*** Records shown Section Begins ***

(* ===== verification/ScopeOps.v ===== *)
(** * Scope operations

    [kernel/src/api/scopeops.rs], and [collect_retired] of [kernel/src/scope.rs]: the
    handlers over the tree of accounts. A barrier also touches threads and channels, so
    it is an operation of the kernel; the others are operations of the machine. *)

From S2P Require Import Prelude Abi AbiWire Obj Scope Ctrl Frame Objects Machine CapOps Thread Ipc Events.

#[local] Open Scope N_scope.

(** Runs an operation of the frame allocator, which exists from the bootstrap on. *)
(** kernel/src/state.rs:493-497 [Machine::allocator] *)
Definition allocator {A} (f : FrameAllocator → option (A * FrameAllocator)) : K Machine A :=
  memory ← gets m_memory;
  frames ← expect memory;
  result ← expect (f frames);
  modify (λ m, m <| m_memory := Some result.2 |>);;
  mret result.1.
(** The sums a loop adds up. *)
Fixpoint sum_each {S A} (l : list A) (body : A → K S (N * N)) : K S (N * N) :=
  match l with
  | [] => mret (0, 0)
  | x :: l => here ← body x; rest ← sum_each l body; mret (here.1 + rest.1, here.2 + rest.2)
  end.
Definition scope_at (i : ScopeId) : K Machine Scope.Scope := at_index (λ m, scopes (m_scopes m)) i.
Definition change_scopes (f : Scopes → Scopes) : K Machine () := modify (λ m, m <| m_scopes ::= f |>).

(** ** Ceilings *)

(** kernel/src/api/scopeops.rs:34-43 [to_limits] *)
Definition to_limits (request : ScopeLimits) : Limits :=
  mkLimits (wsl_memory_pages request) (wsl_metadata_objects request) (wsl_cpu_budget_ns request)
    (wsl_queue_bytes request) (wsl_closure_reserve_ns request) (wsl_parallelism request).
(** kernel/src/api/scopeops.rs:45-55 [from_limits] *)
Definition from_limits (l : Limits) : ScopeLimits :=
  mkScopeLimits (l_memory_pages l) (l_metadata_objects l) (l_cpu_budget_ns l) (l_queue_bytes l)
    (l_closure_reserve_ns l) (l_parallelism l) 0.
(** kernel/src/api/scopeops.rs:58-65 [fits] *)
Definition fits (child parent : Limits) : bool :=
  bool_decide (l_memory_pages child <= l_memory_pages parent) &&
  bool_decide (l_metadata_objects child <= l_metadata_objects parent) &&
  bool_decide (l_cpu_budget_ns child <= l_cpu_budget_ns parent) &&
  bool_decide (l_queue_bytes child <= l_queue_bytes parent) &&
  bool_decide (l_closure_reserve_ns child <= l_closure_reserve_ns parent) &&
  bool_decide (l_parallelism child <= l_parallelism parent).

(** ** Creation *)

(** kernel/src/scope.rs:1240-1242 [collect_retired, has_child] *)
Definition has_child (index : ScopeId) (t : Scopes) : bool :=
  existsb (λ other, negb (bool_decide (sc_state other = Scope.Empty)) && bool_decide (parent other = Some index)) (scopes t).
(** kernel/src/scope.rs:1231-1257 [collect_retired] *)
Definition collect_retired (index : ScopeId) : K Machine bool :=
  node ← scope_at index;
  if negb (bool_decide (sc_state node = Retired)) || negb (bool_decide (sc_refs node = 0)) ||
     negb (bool_decide (sc_threads node = 0)) then mret false else
  t ← gets m_scopes;
  if has_child index t then mret false else
  _ ← allocator (λ a, Some (reassign_quarantine (OwnScope index) OwnKernel a));
  change_scopes (forget_credits index);;
  (match parent node with
   | None => mret ()
   | Some above => _ ← scope_at above; change_scopes (on_scope above (λ n, n <| sc_children ::= decrement |>))
   end);;
  change_scopes (reset index);;
  mret true.
(** The first slot a retired scope gives up. *)
(** kernel/src/api/scopeops.rs:95-97 [create_child, the search for a retired slot] *)
Fixpoint collect_first (candidates : list ScopeId) : K Machine (option ScopeId) :=
  match candidates with
  | [] => mret None
  | index :: candidates =>
      ok ← collect_retired index;
      if ok : bool then mret (Some index) else collect_first candidates
  end.
(** kernel/src/api/scopeops.rs:91-98 [create_child, the slot] *)
Definition find_slot : K Machine ScopeId :=
  nodes ← gets (λ m, scopes (m_scopes m));
  match list_find (λ n, sc_state n = Scope.Empty) nodes with
  | Some (index, _) => mret (N.of_nat index)
  | None => found ← collect_first (indices nodes); ok_or status.LIMIT_EXHAUSTED found
  end.
(** What a slot is made into: reset, then filled in, then opened. *)
(** kernel/src/api/scopeops.rs:107-123 [create_child, the node] *)
Definition open_slot (index parent : ScopeId) (generation id depth : N) (label : list N) (limits : Limits) (now : N)
    (t : Scopes) : Scopes :=
  let t := reset index t in
  let t := on_scope index (λ n, n <| sc_generation := generation |> <| sc_id := id |> <| sc_parent := parent |>
    <| sc_depth := depth |> <| sc_label := label |> <| sc_limits := limits |>
    <| sc_window_index := now / CPU_WINDOW_NS |>) t in
  set_state index Open (forget_credits index t).
(** kernel/src/api/scopeops.rs:73-156 [create_child] *)
Definition create_child (ctx : Ctx) (request : ScopeCreateRequest) : K Machine N :=
  err_if (negb (bool_decide (wsl_reserved0 (wsc_limits request) = 0))) status.INVALID_ARGUMENT;;
  let above := obj_index (rs_object (cx_cap ctx)) in
  node ← scope_at above;
  err_if (negb (bool_decide (sc_state node = Open))) status.SCOPE_CLOSED;;
  depth ← expect (checked_add 16 (sc_depth node) 1);
  err_if (bool_decide (limit.MAX_SCOPE_DEPTH <= depth)) status.LIMIT_EXHAUSTED;;
  let limits := to_limits (wsc_limits request) in
  err_if (negb (fits limits (sc_limits node))) status.LIMIT_EXHAUSTED;;
  index ← find_slot;
  ok ← on_scopes (reserve above Metadata 1);
  if negb ok then err status.LIMIT_EXHAUSTED else
  id ← run next_id;
  match id with
  | None => release_metadata above;; err status.LIMIT_EXHAUSTED
  | Some id =>
      slot ← scope_at index;
      let generation := saturating_add 32 (sc_generation slot) 1 in
      change_scopes (open_slot index above generation id depth (wsc_label request) limits (cx_now ctx));;
      change_scopes (on_scope above (λ n, n <| sc_children ::= λ c, wrapping_add 32 c 1 |>));;
      let object := mkObjRef Obj.Scope index generation in
      domain ← at_index m_domains (cx_domain ctx);
      allocated ← grant_alloc (dom_owner_scope domain) NO_GRANT object (rights_mask Obj.Scope) 0 None 0;
      grant ← ok_or status.LIMIT_EXHAUSTED allocated;
      handle ← cap_install (cx_domain ctx) object grant None;
      ok_or status.LIMIT_EXHAUSTED handle
  end.

(** ** Reports and ceilings of an open scope *)

(** kernel/src/api/scopeops.rs:159-193 [query] *)
Definition query (ctx : Ctx) : K Machine (ScopeInfo * N) :=
  change_scopes (roll_window (cx_now ctx));;
  let index := obj_index (rs_object (cx_cap ctx)) in
  node ← scope_at index;
  t ← gets m_scopes;
  let pending := pending_charges t index in
  above ← (match parent node with None => mret 0 | Some above => sc_id <$> scope_at above end);
  window_used ← expect (checked_add 64 (sc_cpu_window_ns node) pending);
  total ← expect (checked_add 64 (sc_cpu_total_ns node) pending);
  mret (mkScopeInfo (from_limits (sc_limits node)) (State.abi (sc_state node)) (sc_depth node)
          (sc_parallelism_used node) (sc_threads node) (sc_id node) above (sc_memory_pages node) (sc_metadata node)
          (sc_queue_bytes node) window_used total (sc_cpu_debt_ns node) (sc_closure_used_ns node) (sc_window_index node),
        total).
(** kernel/src/api/scopeops.rs:196-232 [set_limits] *)
Definition set_limits (ctx : Ctx) (request : ScopeLimits) : K Machine N :=
  err_if (negb (bool_decide (wsl_reserved0 request = 0))) status.INVALID_ARGUMENT;;
  let index := obj_index (rs_object (cx_cap ctx)) in
  node ← scope_at index;
  err_if (negb (bool_decide (sc_state node = Open))) status.SCOPE_CLOSED;;
  let limits := to_limits request in
  (match parent node with
   | None => mret ()
   | Some above => n ← scope_at above; err_if (negb (fits limits (sc_limits n))) status.LIMIT_EXHAUSTED
   end);;
  err_if (bool_decide (l_memory_pages limits < sc_memory_pages node) ||
          bool_decide (l_metadata_objects limits < sc_metadata node) ||
          bool_decide (l_queue_bytes limits < sc_queue_bytes node)) status.STATE_CONFLICT;;
  change_scopes (on_scope index (λ n, n <| sc_limits := limits |>));;
  mret 0.

(** ** Barrier and drain *)

(** kernel/src/api/scopeops.rs:238-248 [cancel_waits, one thread] *)
Definition cancel_wait (root : ScopeId) (index : N) : K Kernel N :=
  cell ← thread index;
  t ← machine m_scopes;
  if negb (bool_decide (th_state cell = ThreadState.Blocked)) ||
     (negb (is_within t root (th_effective_scope cell)) && negb (is_within t root (th_owner_scope cell)))
  then mret 0 else
  ended ← wake_if index (λ _, true) status.CANCELLED 0;
  mret (if ended : bool then 1 else 0).
(** kernel/src/api/scopeops.rs:235-252 [cancel_waits] *)
Definition cancel_waits (root : ScopeId) : K Kernel N :=
  woken ← sum_each (range 0 MAX_THREADS) (λ index, n ← cancel_wait root index; mret (n, 0));
  mret woken.1.
(** kernel/src/scope.rs:1264-1284 [advance_quiescence, from the machine] *)
Definition advance (now : N) : K Machine () :=
  t ← gets m_scopes;
  result ← expect (advance_quiescence now t);
  change_scopes (λ _, result.2).
(** kernel/src/api/scopeops.rs:255-289 [fence] *)
Definition fence (ctx : Ctx) (receipt_ns : N) : K Kernel N :=
  let root := obj_index (rs_object (cx_cap ctx)) in
  fenced_ ← on_machine (on_scopes (Scope.fence root));
  _ ← cancel_waits root;
  withdrawn ← withdraw_undelivered root (cx_now ctx);
  change (mark_cancelled root);;
  t ← machine m_scopes;
  _ ← expect (pending t root);
  node ← on_machine (scope_at root);
  _ ← on_machine (receipt receipt_ns receipt_kind.FENCE (cx_domain ctx) root (sc_id node) 0 0 status.OK fenced_ withdrawn false);
  on_machine (advance (cx_now ctx));;
  mret fenced_.
(** kernel/src/api/scopeops.rs:291-308 [report] *)
Definition report (root : ScopeId) (now : N) : K Machine DrainReport :=
  advance now;;
  t ← gets m_scopes;
  obligations ← expect (pending t root);
  node ← scope_at root;
  mret (mkDrainReport (State.abi (sc_state node)) (p_threads obligations) (p_invocations obligations)
          (p_effects obligations) (p_maps obligations) (p_undelivered obligations) 0 0 (p_pages obligations)
          (p_metadata obligations) (sc_last_progress_ns node) (sc_drain_token node)).
(** kernel/src/api/scopeops.rs:311-317 [drain_status] *)
Definition drain_status (ctx : Ctx) : K Machine (DrainReport * N) :=
  value ← report (obj_index (rs_object (cx_cap ctx))) (cx_now ctx);
  total ← expect (checked_add 32 (rp_invocations_pending value) (rp_effects_pending value));
  mret (value, total).

(** ** Retirement *)

(** kernel/src/api/scopeops.rs:390-400 [withdraw_everywhere] *)
Definition withdraw_everywhere (object : ObjRef) : K Machine () :=
  domains ← gets m_domains;
  for_each (indices domains) (λ domain,
    d ← at_index m_domains domain;
    if decide (dom_state d = DomainState.Empty) then mret () else
    for_each (range 0 MAX_CAPS) (λ slot,
      d ← at_index m_domains domain;
      entry ← expect (slots (dom_caps d) !! slot);
      if cap_live entry && bool_decide (cap_object entry = object)
      then _ ← cap_release_slot domain slot; mret () else mret ())).
(** kernel/src/api/scopeops.rs:415-459 [release_sponsored, a memory object] *)
Definition release_memory (root : ScopeId) (index : N) : K Machine (N * N) :=
  object ← at_index m_memories index;
  t ← gets m_scopes;
  if bool_decide (mo_state object = memobj.Empty) || negb (is_within t root (mo_sponsor object)) ||
     negb (bool_decide (mo_map_count object = 0)) then mret (0, 0) else
  withdraw_everywhere (mkObjRef Obj.Memory index (mo_generation object));;
  for_each (range 0 (mo_pages object)) (λ page,
    allocator (λ a, (tt,.) <$> Frame.release (frame_containing (mo_base object + page * PAGE_SIZE))
                                (OwnScope (mo_sponsor object)) a));;
  change_scopes (Scope.release (mo_sponsor object) MemoryPages (mo_pages object));;
  change_scopes (Scope.release (mo_sponsor object) Metadata 1);;
  modify (λ m, m <| m_memories ::= <[index := MemoryObject.empty <| mo_generation := mo_generation object |>]> |>);;
  mret (mo_pages object, 1).
(** kernel/src/api/scopeops.rs:461-478 [release_sponsored, an endpoint] *)
Definition release_endpoint (root : ScopeId) (index : N) : K Machine (N * N) :=
  name ← at_index m_endpoint_ids index;
  channel ← at_index m_endpoints index;
  t ← gets m_scopes;
  if negb (ei_used name) || negb (is_within t root (ep_owner_scope channel)) then mret (0, 0) else
  withdraw_everywhere (mkObjRef Obj.Endpoint index (ei_generation name));;
  change_scopes (Scope.release (ep_owner_scope channel) Metadata 1);;
  modify (λ m, m <| m_endpoints ::= <[index := Endpoint.empty]> |>
                 <| m_endpoint_ids ::= alter (λ e, e <| ei_used := false |>) index |>);;
  mret (0, 1).
(** kernel/src/api/scopeops.rs:480-496 [release_sponsored, a signal] *)
Definition release_signal (root : ScopeId) (index : N) : K Machine (N * N) :=
  signal ← at_index m_signals index;
  t ← gets m_scopes;
  if negb (sig_used signal) || negb (is_within t root (sig_owner_scope signal)) then mret (0, 0) else
  withdraw_everywhere (mkObjRef Obj.Signal index (sig_generation signal));;
  change_scopes (Scope.release (sig_owner_scope signal) Metadata 1);;
  modify (λ m, m <| m_signals ::= <[index := Signal.empty <| sig_generation := sig_generation signal |>]> |>);;
  mret (0, 1).
(** kernel/src/api/scopeops.rs:498-514 [release_sponsored, a timer] *)
Definition release_timer (root : ScopeId) (index : N) : K Machine (N * N) :=
  timer ← at_index m_timers index;
  t ← gets m_scopes;
  if negb (tm_used timer) || negb (is_within t root (tm_owner_scope timer)) then mret (0, 0) else
  withdraw_everywhere (mkObjRef Obj.Timer index (tm_generation timer));;
  change_scopes (Scope.release (tm_owner_scope timer) Metadata 1);;
  modify (λ m, m <| m_timers ::= <[index := Timer.empty <| tm_generation := tm_generation timer |>]> |>);;
  mret (0, 1).
(** kernel/src/api/scopeops.rs:410-517 [release_sponsored] *)
Definition release_sponsored (root : ScopeId) : K Machine (N * N) :=
  memories ← sum_each (range 0 MAX_MEMORY_OBJECTS) (release_memory root);
  endpoints ← sum_each (range 0 MAX_ENDPOINTS) (release_endpoint root);
  signals ← sum_each (range 0 MAX_SIGNALS) (release_signal root);
  timers ← sum_each (range 0 MAX_TIMERS) (release_timer root);
  mret (memories.1, memories.2 + endpoints.2 + signals.2 + timers.2).
(** kernel/src/api/scopeops.rs:349-355 [retire, the states] *)
Definition retire_scopes (root : ScopeId) (t : Scopes) : Scopes :=
  foldl (λ t index, match scopes t !! index with
    | Some n => if bool_decide (sc_state n = Scope.Empty) || negb (is_within t root index) then t else set_state index Retired t
    | None => t
    end) t (indices (scopes t)).
(** The report is the response whatever the outcome. *)
(** kernel/src/api/scopeops.rs:320-380 [retire] *)
Definition retire (ctx : Ctx) (receipt_ns : N) : K Machine (DrainReport * (Z + N)) :=
  let root := obj_index (rs_object (cx_cap ctx)) in
  value ← report root (cx_now ctx);
  node ← scope_at root;
  match sc_state node with
  | Open => mret (value, inl status.STATE_CONFLICT)
  | Fenced => mret (value, inl status.DRAIN_INCOMPLETE)
  | Retired => mret (value, inr 0)
  | _ =>
      _ ← release_sponsored root;
      node ← scope_at root;
      change_scopes (retire_scopes root);;
      _ ← receipt receipt_ns receipt_kind.RETIRE (cx_domain ctx) root (sc_id node) 0 0 status.OK
            (sc_memory_pages node) (sc_metadata node) false;
      mret (value, inr (sc_memory_pages node))
  end.
(** kernel/src/api/scopeops.rs:519-531 [outstanding] *)
Definition outstanding (m : Machine) (root : ScopeId) : N :=
  tlen (filter (λ i, negb (bool_decide (inv_state i = ipc.Empty)) && negb (bool_decide (inv_state i = ipc.Resolved)) &&
                     is_within (m_scopes m) root (inv_origin_scope i)) (m_invocations m)).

*** Records shown Section Ends ***

Keep both end lines and retype everything in the records above from the line containing "(p_metadata obligations) (sc_last_progress_ns" through the line containing "entry ← expect", exactly, with nothing else.

          (p_metadata obligations) (sc_last_progress_ns node) (sc_drain_token node)).
(** kernel/src/api/scopeops.rs:311-317 [drain_status] *)
Definition drain_status (ctx : Ctx) : K Machine (DrainReport * N) :=
  value ← report (obj_index (rs_object (cx_cap ctx))) (cx_now ctx);
  total ← expect (checked_add 32 (rp_invocations_pending value) (rp_effects_pending value));
  mret (value, total).

(** ** Retirement *)

(** kernel/src/api/scopeops.rs:390-400 [withdraw_everywhere] *)
Definition withdraw_everywhere (object : ObjRef) : K Machine () :=
  domains ← gets m_domains;
  for_each (indices domains) (λ domain,
    d ← at_index m_domains domain;
    if decide (dom_state d = DomainState.Empty) then mret () else
    for_each (range 0 MAX_CAPS) (λ slot,
      d ← at_index m_domains domain;
      entry ← expect (slots (dom_caps d) !! slot);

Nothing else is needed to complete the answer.